• **Assignment**
Copy out each line in the material below that has the word "intros".

• **Exercise data**
(* ===== verification/Shutdown.v ===== *)
(** * The shutdown request ([src/app/shutdown_signal.cpp])

    The flag the signal handler sets, and the wait of the main loop, which tests it
    at least every 50 ms. The clock and the moments the handler runs are inputs. *)

From S2P Require Import Prelude.

Local Open Scope Z_scope.

(** Which [sigaction] calls succeed: the error text otherwise. *)
Definition install_handler (result : option string) (signal_name : string) : bool * string :=
  match result with
  | Some error => (false, "install " +:+ signal_name +:+ " handler failed: " +:+ error)
  | None => (true, "")
  end.

(** The result, the error message and the signals that are now handled. *)
Definition install_shutdown_signal_handlers (sigint sigterm : option string)
    : bool * string * list string :=
  let '(ok, message) := install_handler sigint "SIGINT" in
  if negb ok then (false, message, [])
  else
    let '(ok, message) := install_handler sigterm "SIGTERM" in
    if negb ok then (false, message, ["SIGINT"]) else (true, "", ["SIGINT"; "SIGTERM"]).

(** One turn of the waiting loop: the flag when it is tested, and the clock after. *)
Record wait_turn : Type := mk_wait_turn {
  wt_flag : bool;
  wt_now : Z;                      (** nanoseconds *)
}.

Definition kPollInterval : Z := 50.

(** [duration_cast<milliseconds>], then [min] with 50 ms. *)
Definition sleep_milliseconds (deadline now : Z) : Z :=
  Z.min ((deadline - now) / 1000000) kPollInterval.

(** The [while] loop: the milliseconds slept in each turn. *)
Fixpoint wait_loop (deadline : Z) (turns : list wait_turn) (slept : list Z) : exec (list Z) :=
  match turns with
  | [] => OutOfFuel
  | t :: rest =>
      if wt_flag t then Ret slept
      else if deadline <=? wt_now t then Ret slept
      else wait_loop deadline rest (slept ++ [sleep_milliseconds deadline (wt_now t)])
  end.

(** [final]: the flag at the last test. *)
Definition wait_for_shutdown (start timeout_ms : Z) (turns : list wait_turn) (final : bool)
    : exec (bool * list Z) :=
  slept ← wait_loop (start + timeout_ms * 1000000) turns [];
  Ret (final, slept).

(** ** Facts *)

Lemma wait_loop_ends deadline turns slept :
  Exists (λ t, wt_flag t = true ∨ deadline <= wt_now t) turns →
  ∃ s, wait_loop deadline turns slept = Ret s.
Proof.
  intros He. revert slept. induction He as [t rest Ht | t rest _ IH]; intros slept; cbn [wait_loop].
  - destruct (wt_flag t); [by eexists |]. destruct Ht as [| Ht]; [done |].
    destruct (Z.leb_spec deadline (wt_now t)); [by eexists | lia].
  - destruct (wt_flag t); [by eexists |]. destruct (deadline <=? wt_now t); [by eexists | done].
Qed.

(** No sleep is longer than 50 ms, and none passes the deadline. *)
Lemma wait_loop_sleeps deadline turns slept s :
  Forall (λ ms, 0 <= ms <= kPollInterval) slept → wait_loop deadline turns slept = Ret s →
  Forall (λ ms, 0 <= ms <= kPollInterval) s.
Proof.
  revert slept. induction turns as [| t rest IH]; intros slept Hs; [done |]. cbn [wait_loop].
  destruct (wt_flag t); [by intros [= <-] |].
  destruct (Z.leb_spec deadline (wt_now t)); [by intros [= <-] |].
  apply IH, Forall_app_2; [done |]. apply Forall_singleton. unfold sleep_milliseconds.
  pose proof (Z.div_pos (deadline - wt_now t) 1000000). unfold kPollInterval. lia.
Qed.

• **Solved exercise**
  intros He. revert slept. induction He as [t rest Ht | t rest _ IH]; intros slept; cbn [wait_loop].
  revert slept. induction turns as [| t rest IH]; intros slept Hs; [done |]. cbn [wait_loop].
  destruct (wt_flag t); [by intros [= <-] |].
  destruct (Z.leb_spec deadline (wt_now t)); [by intros [= <-] |].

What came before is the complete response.